Seminar in Biological Mechanisms of Aging and Cancer/Telomere Attrition

Telomeres are tails of repetitive sequences at the end of chromosomes that protect the ends of the chromosomes from degradation and they prevents neighboring chromosomes to fuse together. Telomere attrition describes how damage done to these telomeres, such as their shortening due to the inability to repair their tails and double stranded breaks, attribute to aging. Telomere shortening and double stranded break damage occur naturally in aging humans and the "Hallmark of Aging" paper describes this in more detail.

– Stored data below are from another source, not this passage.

(** X22.  How a call of the fixed-URL handler of [part_000] can end.  It answers
    200 or nothing: a failed GET or read ends the process, a panic of the
    decoder or a nil response is a panic of the handler, and every other
    body, decoded with or without error, is answered 200 with the gauges
    as the loop left them. *)
Theorem FixedProbe_probeGBFS_outcomes :
  ∀ (net : Internet) (g : Globals) (r : Request),
    declared g →
    match outcome (FixedProbe.probeGBFS net g r) with
    | Responded resp =>
        ∃ body x err,
          net feedURL = Fetched body
          ∧ GetStationStatuses body = Returns (Some x, err)
          ∧ state (FixedProbe.probeGBFS net g r)
            = fold_left observe (elems (Stations (Data x))) g
          ∧ resp
            = {| StatusCode := 200;
                 body := Metrics
                           (Gather [bikesAvailable; bikesDisabled;
                                    docksAvailable]
                              (state (FixedProbe.probeGBFS net g r))) |}
    | Panicked =>
        ∃ body,
          net feedURL = Fetched body
          ∧ (GetStationStatuses body = Panics
             ∨ ∃ err, GetStationStatuses body = Returns (None, err))
    | Exited line =>
        net feedURL = GetError line ∨ net feedURL = ReadError line
    end.
Proof.
  intros net g r Hg. unfold FixedProbe.probeGBFS.
  destruct (net feedURL) as [err|err|body] eqn:Hnet;
    [left; reflexivity|right; reflexivity|].
  rewrite (register_all_declared g Hg).
  destruct (GetStationStatuses body) as [[[x|] err]|] eqn:Hdec; cbn.
  - exists body, x, err. auto.
  - exists body. split; [reflexivity|]. right. exists err. exact Hdec.
  - exists body. auto.
Qed.

Lemma FixedProbe_probeGBFS_outcomes_witness :
  match outcome (FixedProbe.probeGBFS (λ _, GetError "no such host") init
                   {| Query := ∅ |}) with
  | Responded resp =>
      ∃ body x err,
        (λ _ : string, GetError "no such host") feedURL = Fetched body
        ∧ GetStationStatuses body = Returns (Some x, err)
        ∧ state (FixedProbe.probeGBFS (λ _, GetError "no such host") init
                   {| Query := ∅ |})
          = fold_left observe (elems (Stations (Data x))) init
        ∧ resp
          = {| StatusCode := 200;
               body := Metrics
                         (Gather [bikesAvailable; bikesDisabled; docksAvailable]
                            (state (FixedProbe.probeGBFS
                                      (λ _, GetError "no such host") init
                                      {| Query := ∅ |}))) |}
  | Panicked =>
      ∃ body,
        (λ _ : string, GetError "no such host") feedURL = Fetched body
        ∧ (GetStationStatuses body = Panics
           ∨ ∃ err, GetStationStatuses body = Returns (None, err))
  | Exited line =>
      (λ _ : string, GetError "no such host") feedURL = GetError line
      ∨ (λ _ : string, GetError "no such host") feedURL = ReadError line
  end.
Proof.
  apply (FixedProbe_probeGBFS_outcomes (λ _, GetError "no such host") init
           {| Query := ∅ |}).
  exact declared_init.
Defined.

(** ** More on the poll loop *)

Lemma Int64_wrap_in_range z : Int64.in_range (Int64.wrap z) = true.
Proof.
  unfold Int64.in_range, Int64.wrap, Int64.min, Int64.max.
  pose proof (Z.mod_pos_bound (z + 2 ^ 63) (2 ^ 64) ltac:(lia)).
  apply andb_true_intro. split; apply Z.leb_le; lia.
Qed.

Lemma Int64_wrap_id z : Int64.wrap z = z ↔ Int64.in_range z = true.
Proof.
  split.
  - intros <-. apply Int64_wrap_in_range.
  - unfold Int64.in_range, Int64.wrap, Int64.min, Int64.max. intros H.
    apply andb_prop in H as [Hlo Hhi].
    apply Z.leb_le in Hlo. apply Z.leb_le in Hhi.
    rewrite Z.mod_small by lia. lia.
Qed.

Lemma sleepLenSeconds_bounds resp :
  minimumPollSleepSeconds ≤ Poll.sleepLenSeconds resp ≤ Int64.max.
Proof.
  unfold Poll.sleepLenSeconds, Int64.add. rewrite Max_max.
  pose proof (Int64_wrap_in_range (TTL (envelope resp) + 1)) as H.
  unfold Int64.in_range, Int64.min, Int64.max in *.
  apply andb_prop in H as [Hlo Hhi].
  apply Z.leb_le in Hlo. apply Z.leb_le in Hhi.
  unfold minimumPollSleepSeconds. lia.
Qed.

Lemma iteration_Sleeps net g g' seconds d :
  Poll.iteration net g = Poll.Sleeps g' seconds d →
  ∃ body resp err,
    net feedURL = Fetched body
    ∧ GetStationStatuses body = Returns (Some resp, err)
    ∧ g' = fold_left observe (elems (Stations (Data resp))) g
    ∧ seconds = Poll.sleepLenSeconds resp
    ∧ d = Int64.mul seconds Poll.Second.
Proof.
  unfold Poll.iteration.
  destruct (net feedURL) as [e|e|body]; try discriminate.
  destruct (GetStationStatuses body) as [[[resp|] err]|] eqn:Hdec;
    try discriminate.
  intros H. injection H as <- <- <-.
  exists body, resp, err. auto.
Qed.




(** X23.  However long the loop runs and whatever the feed sends, every sleep of
    the poll loop is at least [minimumPollSleepSeconds] seconds long in the
    count it logs, and the loop sleeps at most once per fetch. *)
Theorem grabThoseMetrics_sleeps_at_least_minimum :
  ∀ (world : list Internet) (g : Globals) (p : Poll.process) (log : list Z),
    Poll.grabThoseMetrics world g = (p, log) →
    Forall (λ seconds, minimumPollSleepSeconds ≤ seconds) log
    ∧ (length log ≤ length world)%nat.
Proof.
  induction world as [|net later IH]; intros g p log Hrun.
  - cbn in Hrun. injection Hrun as <- <-. split; [constructor|reflexivity].
  - cbn [Poll.grabThoseMetrics] in Hrun.
    destruct (Poll.iteration net g) as [g' seconds d| |line] eqn:Hit.
    + destruct (Poll.grabThoseMetrics later g') as [p' log'] eqn:Hrest.
      injection Hrun as <- <-.
      destruct (IH g' p' log' Hrest) as [Hall Hlen].
      apply iteration_Sleeps in Hit
        as (body & resp & err & _ & _ & _ & -> & _).
      split; [|cbn [length]; lia].
      constructor; [apply sleepLenSeconds_bounds|exact Hall].
    + injection Hrun as <- <-. split; [constructor|cbn [length]; lia].
    + injection Hrun as <- <-. split; [constructor|cbn [length]; lia].
Qed.

Lemma grabThoseMetrics_sleeps_at_least_minimum_witness :
  Forall (λ seconds, minimumPollSleepSeconds ≤ seconds) [10; 31; 10]
  ∧ (length [10; 31; 10] ≤
     length [(λ _, Fetched (q "{'ttl':-5}")); (λ _, Fetched body_7001);
             (λ _, Fetched "oops"); (λ _ : string, ReadError "EOF")])%nat.
Proof.
  apply (grabThoseMetrics_sleeps_at_least_minimum
           [(λ _, Fetched (q "{'ttl':-5}")); (λ _, Fetched body_7001);
            (λ _, Fetched "oops"); (λ _, ReadError "EOF")]
           init (Poll.Dead (Poll.Fatal "EOF")) [10; 31; 10]).
  vm_compute. reflexivity.
Defined.
(** * Counter App: the five counter components of [src/counter_app/app.js]

    The development embeds the state-transition core of the five React
    counter components and proves the properties the specification states
    about them.

    - JavaScript numbers are embedded twice.  [num] carries the counts as
      mathematical integers, and [NaN]: it is the arithmetic of the
      counters while no count leaves the range of 2^53, and the statements
      about the runs of a mounted component are made on it.
      [Double.number] carries the integer-valued doubles with their
      rounding, the infinities and NaN: the statements about arbitrary
      counts and arbitrary [data-change] attributes are made on it.  [-0]
      is identified with [0].
    - Strings are [string]; every character stands for one UTF-16 code unit
      below 256.
    - The state hooks follow the discipline the host framework documents
      (and the specification assumes): a handler queues an action, the next
      render applies the queued actions in order, each to the result of the
      previous one, and the handlers of a render see the state of that
      render.
    - Objects live in a heap ([gmap loc state]) where the identity of the
      object a function returns matters. *)

From Stdlib Require Import ZArith Ascii String List Lia.
From Stdlib Require DecimalString DecimalPos.
From stdpp Require Import base option gmap strings list.
Import ListNotations.

Local Open Scope string_scope.
Local Open Scope Z_scope.

(** ** JavaScript numbers *)

Module Num.

Inductive num : Type :=
| Int (z : Z)
| NaN.

(** [a + b] and [a - b] on numbers: [NaN] is absorbing. *)
Definition add (a b : num) : num :=
  match a, b with
  | Int x, Int y => Int (x + y)
  | _, _ => NaN
  end.

Definition sub (a b : num) : num :=
  match a, b with
  | Int x, Int y => Int (x - y)
  | _, _ => NaN
  end.

Definition is_integer (a : num) : bool :=
  match a with
  | Int _ => true
  | NaN => false
  end.

End Num.
Export Num.

(** ** The built-in [parseInt], called with one argument *)

Module ParseInt.

(** White space and line terminators among the code units below 256:
    TAB, LF, VT, FF, CR, SP and NBSP. *)
Definition is_white_space (c : ascii) : bool :=
  let n := nat_of_ascii c in
  match n with
  | 9 | 10 | 11 | 12 | 13 | 32 | 160 => true
  | _ => false
  end%nat.

Fixpoint trim_start (s : string) : string :=
  match s with
  | String c rest => if is_white_space c then trim_start rest else s
  | EmptyString => EmptyString
  end.

(** The value of a digit: ['0'..'9'], then the letters of either case
    from 10 on. *)
Definition digit_value (c : ascii) : option Z :=
  let n := Z.of_nat (nat_of_ascii c) in
  if (48 <=? n) && (n <=? 57) then Some (n - 48)
  else if (97 <=? n) && (n <=? 122) then Some (n - 97 + 10)
  else if (65 <=? n) && (n <=? 90) then Some (n - 65 + 10)
  else None.

Definition radix_digit (R : Z) (c : ascii) : option Z :=
  match digit_value c with
  | Some d => if d <? R then Some d else None
  | None => None
  end.

(** The longest prefix of radix-[R] digits, most significant first. *)
Fixpoint digit_prefix (R : Z) (s : string) : list Z :=
  match s with
  | String c rest =>
      match radix_digit R c with
      | Some d => d :: digit_prefix R rest
      | None => []
      end
  | EmptyString => []
  end.
(** The state after the library calls [cs] were made. *)
Definition add_calls (st : plt_state) (cs : list call) : plt_state :=
  mk_plt_state (style_available st) (active_style st) (calls st ++ cs).

(** The state after [plt.style.use(style_sheet)]. *)
Definition use_style (st : plt_state) (style_sheet : pyobj) : plt_state :=
  mk_plt_state (style_available st) style_sheet (calls st).

(** Record one library call. *)
Definition emit (c : call) : stmt unit :=
  fun st => (Returns tt, add_calls st [c]).

(** [plt.style.available] *)
Definition plt_style_available : stmt (list string) :=
  fun st => (Returns (style_available st), st).

(** [plt.style.use(style_sheet)] *)
Definition plt_style_use (style_sheet : pyobj) : stmt unit :=
  fun st => (Returns tt, use_style st style_sheet).

(** An operation that reads no state: it returns or raises at once. *)
Definition lift {A} (o : outcome A) : stmt A := fun st => (o, st).

Definition from_option {A} (e : exn) (o : option A) : outcome A :=
  match o with
  | Some a => Returns a
  | None => Raises e
  end.

(** An operation that raises [e] when the value is missing. *)
Definition or_raise {A} (e : exn) (o : option A) : stmt A :=
  lift (from_option e o).

(** [for x in xs: body(x)] *)
Fixpoint for_each {A} (xs : list A) (body : A -> stmt unit) : stmt unit :=
  match xs with
  | [] => pass
  | x :: rest => body x ;; for_each rest body
  end.

(** [enumerate(xs, start)] *)
Fixpoint enumerate_from {A} (start : nat) (xs : list A) : list (nat * A) :=
  match xs with
  | [] => []
  | x :: rest => (start, x) :: enumerate_from (S start) rest
  end.

(** [enumerate(xs)] *)
Definition enumerate {A} (xs : list A) : list (nat * A) := enumerate_from 0 xs.

(** [x in names] for a list of strings: the names are compared with [x] in
    their order until a comparison is true; numpy raises a ValueError when
    the comparison with an array has no truth value. *)
Fixpoint py_contains (x : pyobj) (names : list string) : outcome bool :=
  match names with
  | [] => Returns false
  | name :: rest =>
      match py_truth (py_eq_str x name) with
      | Some true => Returns true
      | Some false => py_contains x rest
      | None => Raises (ValueError truth_value_ambiguous)
      end
  end.
(** One element of the scan, for ['desc'] and ['other']: only a comment
    changes them, and only for the keys its parse has. *)
Lemma translate_step_comment (c : Element) (d d' : term_dict) :
  Owl.translate c d = Ok d' →
  TermDict.desc d' = List.last (comment_descs [c]) (TermDict.desc d)
  ∧ TermDict.other d'
    = match comment_others [c] with
      | [] => TermDict.other d
      | o :: _ => Some o
      end.
Proof.
  unfold Owl.translate, Owl.rule_label, Owl.rule_subClassOf, Owl.rule_comment.
  rewrite nspaced_label, nspaced_comment. cbn [bind].
  unfold comment_descs, comment_others. rewrite !filter_cons, !filter_nil.
  intros H.
  destruct (bool_decide (tag c = rdfs_label)); cbn [bind] in H;
    rewrite is_edge_decides in H; cbn [bind] in H;
    destruct (bool_decide (is_a_edge c)); cbn [bind] in H;
    try (destruct (Owl.edge_target c); cbn [bind] in H; [|done]);
    (destruct (decide (tag c = rdfs_comment)) as [Hc|Hc];
     [rewrite bool_decide_eq_true_2 in H by done
     |rewrite bool_decide_eq_false_2 in H by done]);
    injection H as <-; cbn [omap list_omap Owl.update TermDict.desc TermDict.other];
    try done;
    destruct (desc (Owl.parse_comment (text c))),
             (other (Owl.parse_comment (text c))); done.
Qed.

Lemma comment_descs_app (cs1 cs2 : list Element) :
  comment_descs (cs1 ++ cs2) = comment_descs cs1 ++ comment_descs cs2.
Proof. unfold comment_descs. by rewrite filter_app, omap_app. Qed.

Lemma comment_others_app (cs1 cs2 : list Element) :
  comment_others (cs1 ++ cs2) = comment_others cs1 ++ comment_others cs2.
Proof. unfold comment_others. by rewrite filter_app, omap_app. Qed.

Lemma translate_all_comments (cs : list Element) (d d' : term_dict) :
  Owl.translate_all cs d = Ok d' →
  TermDict.desc d' = List.last (comment_descs cs) (TermDict.desc d)
  ∧ TermDict.other d' = List.last (Some <$> comment_others cs) (TermDict.other d).
Proof.
  revert d. induction cs as [|c cs IH]; intros d H.
  - cbn in H. by injection H as <-.
  - cbn [Owl.translate_all] in H. apply bind_ok in H as (d1 & H1 & H2).
    apply translate_step_comment in H1 as [Hd1 Ho1].
    apply IH in H2 as [Hd2 Ho2].
    change (c :: cs) with ([c] ++ cs).
    rewrite comment_descs_app, comment_others_app, fmap_app, !last_app_default.
    rewrite Hd2, Ho2, Hd1, Ho1.
    split; [done|]. f_equal.
    destruct (comment_others [c]) as [|o [|o' l]] eqn:Hc; try done.
    unfold comment_others in Hc. rewrite filter_cons, filter_nil in Hc.
    case_decide; cbn in Hc; [destruct (other _) in Hc|]; done.
Qed.

(** X17.  Comments are merged with update semantics: in the dict
    [_classify] returns, ['desc'] is what the last [rdfs:comment] that
    yields a ['desc'] gave (the empty string when none does), and
    ['other'] is the whole ['other'] of the last comment that has one;
    no ['other'] of an earlier comment is merged into it. *)
Theorem classify_comments_update (term : Element) (tid : string) (d : term_dict) :
  Owl._classify term = Ok (Some (tid, d)) →
  TermDict.desc d = List.last (comment_descs (iter term)) (VStr "")
  ∧ TermDict.other d = List.last (Some <$> comment_others (iter term)) None.
Proof.
  unfold Owl._classify. destruct (attrib term); [done|].
  intros H. invert_binds. simplify_eq.
  match goal with H : Owl.translate_all _ _ = Ok _ |- _ =>
    apply translate_all_comments in H as [Hd Ho] end.
  by rewrite Hd, Ho.
Qed.
(** What leaves the process: a request sent by [http.DefaultTransport], or a
    call of the Prometheus v1 API client with the context it is given. *)
Inductive Event : Type :=
| NetRoundTrip (req : Request)
| API_Query (api : promv1_API) (c : Context) (query : string) (ts : Time)
| API_LabelValues (api : promv1_API) (c : Context) (label : string)
    (startTime endTime : Time)
| API_LabelNames (api : promv1_API) (c : Context) (startTime endTime : Time).

(** What comes back: a response or a transport error; the three results of
    the API methods (value, warnings, error). *)
Definition Answer (e : Event) : Type :=
  match e with
  | NetRoundTrip _ => Result Response
  | API_Query _ _ _ _ => option model_Value * list string * option error
  | API_LabelValues _ _ _ _ _ => list string * list string * option error
  | API_LabelNames _ _ _ _ => list string * list string * option error
  end.

Inductive IO (A : Type) : Type :=
| Ret (a : A)
| Panic (msg : string)
| Vis (e : Event) (k : Answer e -> IO A).
Arguments Ret {A} a.
Arguments Panic {A} msg.
Arguments Vis {A} e k.

Fixpoint bind {A B : Type} (m : IO A) (f : A -> IO B) : IO B :=
  match m with
  | Ret a => f a
  | Panic msg => Panic msg
  | Vis e k => Vis e (fun x => bind (k x) f)
  end.

#[export] Instance IO_ret : MRet IO := fun A a => Ret a.
#[export] Instance IO_bind : MBind IO := fun A B f m => bind m f.

Definition trigger (e : Event) : IO (Answer e) := Vis e Ret.

(** The panic of a method call or field access through nil. *)
Definition nilDereference : string :=
  "runtime error: invalid memory address or nil pointer dereference".

(** *** Running a tree against an environment *)

Definition Env : Type := forall e : Event, Answer e.

Inductive Outcome (A : Type) : Type :=
| Returned (a : A)
| Panicked (msg : string).
Arguments Returned {A} a.
Arguments Panicked {A} msg.

Fixpoint run {A : Type} (env : Env) (p : IO A) : Outcome A :=
  match p with
  | Ret a => Returned a
  | Panic msg => Panicked msg
  | Vis e k => run env (k (env e))
  end.

(** The events of a run, in order. *)
Fixpoint trace {A : Type} (env : Env) (p : IO A) : list Event :=
  match p with
  | Ret _ => []
  | Panic _ => []
  | Vis e k => e :: trace env (k (env e))
  end.

(** The context an event carries. *)
Definition contextOf (e : Event) : Context :=
  match e with
  | NetRoundTrip req => ctx req
  | API_Query _ c _ _ => c
  | API_LabelValues _ c _ _ _ => c
  | API_LabelNames _ c _ _ => c
  end.

(** Every event of the run carries the context [cx]. *)
Definition allUnder (cx : Context) (events : list Event) : Prop :=
  Forall (fun e => contextOf e = cx) events.

(** The event is scoped to [tenant]: a request names it, alone, in
    [X-Scope-OrgID]; an API call goes through a client whose round tripper
    is configured with it. *)
Definition tenantScoped (tenant : string) (e : Event) : Prop :=
  match e with
  | NetRoundTrip req => Header_Values (Header req) "X-Scope-OrgID" = [tenant]
  | API_Query api _ _ _ =>
      Transport.orgID (Transport (client (api_client api))) = tenant
  | API_LabelValues api _ _ _ _ =>
      Transport.orgID (Transport (client (api_client api))) = tenant
  | API_LabelNames api _ _ _ =>
      Transport.orgID (Transport (client (api_client api))) = tenant
  end.

(** *** The RoundTripper interface *)

Class RoundTripper (T : Type) : Type :=
  RoundTrip : T -> Request -> IO (Result Response).

#[export] Instance Default_RoundTripper : RoundTripper Transport.Default :=
  fun _ req => trigger (NetRoundTrip req).

(** [addOrgIDRoundTripper.RoundTrip]: the header is set on the request
    itself, which is then handed to [next]. *)
#[export] Instance addOrgID_RoundTripper (N : Type) `{RoundTripper N} :
  RoundTripper (addOrgIDRoundTripper N) :=
  fun r req =>
    let req := Request_withHeader req
                 (Header_Set (Header req) "X-Scope-OrgID" (Transport.orgID r)) in
    RoundTrip (Transport.next r) req.

(** [shouldCopyHeaderOnRedirect] of net/http. *)
Definition shouldCopyHeaderOnRedirect (headerKey prev next : string) : bool :=
  let k := CanonicalMIMEHeaderKey headerKey in
  if decide (k = "Authorization" \/ k = "Www-Authenticate" \/ k = "Cookie"
             \/ k = "Cookie2")
  then http_sameDomain prev next
  else true.

(** The header of the next hop: the entries of the first request that may
    be copied, and the Referer when there is one. *)
Definition redirectHeader (first : http_Header) (prev next : string) :
    http_Header :=
  let copied :=
    filter (fun kv => shouldCopyHeaderOnRedirect kv.1 prev next = true) first in
  let ref := http_refererForURL prev next in
  if decide (ref = "") then copied else Header_Set copied "Referer" ref.

(** The [*url.Error] of an exchange that began with [ireq]. *)
Definition uerr (ireq : Request) (url : string) (err : error) : error :=
  url_Error (urlErrorOp (Method ireq)) (http_stripPassword url) err.
(** [padding.padder()] and [padding.unpadder()] make a new context. *)
Definition padder (p : ref) : stateful heap exc ref :=
  o <~ load p ;;
  match o with
  | OPKCS7 cfg => alloc (OPaddingContext (padding.padder cfg))
  | _ => type_error
  end.

Definition unpadder (p : ref) : stateful heap exc ref :=
  o <~ load p ;;
  match o with
  | OPKCS7 cfg => alloc (OPaddingContext (padding.unpadder cfg))
  | _ => type_error
  end.

Definition padder_update (x : ref) (data : bytes) : stateful heap exc bytes :=
  o <~ load x ;;
  match o with
  | OPaddingContext ctx =>
      _ <~ store x (OPaddingContext (fst (padding.padder_update ctx data))) ;;
      sret (snd (padding.padder_update ctx data))
  | _ => type_error
  end.

Definition padder_finalize (x : ref) : stateful heap exc bytes :=
  o <~ load x ;;
  match o with
  | OPaddingContext ctx => sret (padding.padder_finalize ctx)
  | _ => type_error
  end.

Definition unpadder_update (x : ref) (data : bytes) : stateful heap exc bytes :=
  o <~ load x ;;
  match o with
  | OPaddingContext ctx =>
      _ <~ store x (OPaddingContext (fst (padding.unpadder_update ctx data))) ;;
      sret (snd (padding.unpadder_update ctx data))
  | _ => type_error
  end.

Much research has been done in this particular hallmark of telomere attrition to find out if the prevention of damage to telomeres can increase longevity. A good example of this is a paper we studied that was published in 2012 by Hewitt et al. titled "Telomeres are favored targets of a ersistent DNA damage response in aging and stress-induced senescence" [1]. In this paper the authors studied the effects of how double stranded damage done to the telomeres, which they refer to as telomere associated foci (TAFs), in humans and mice leads to cell senescence and aging. They observed that these TAFs are persistent and irreversible and the authors concluded that telomere are more suggestible to damage and that damage to the telomeres induce senescence and contribute to aging. Below is our attempt at a graphical abstract

  1. Hewitt, G., Jurk, D., Marques, F. D., Correlio-Melo, C., Hardy, T., Gackowska, A., . . . Passos, J. F. (2012). Telomeres are favored targets of a persistent DNA damage response in ageing and stress-induced senescence. Nature Communications. Retrieved February 9, 2017.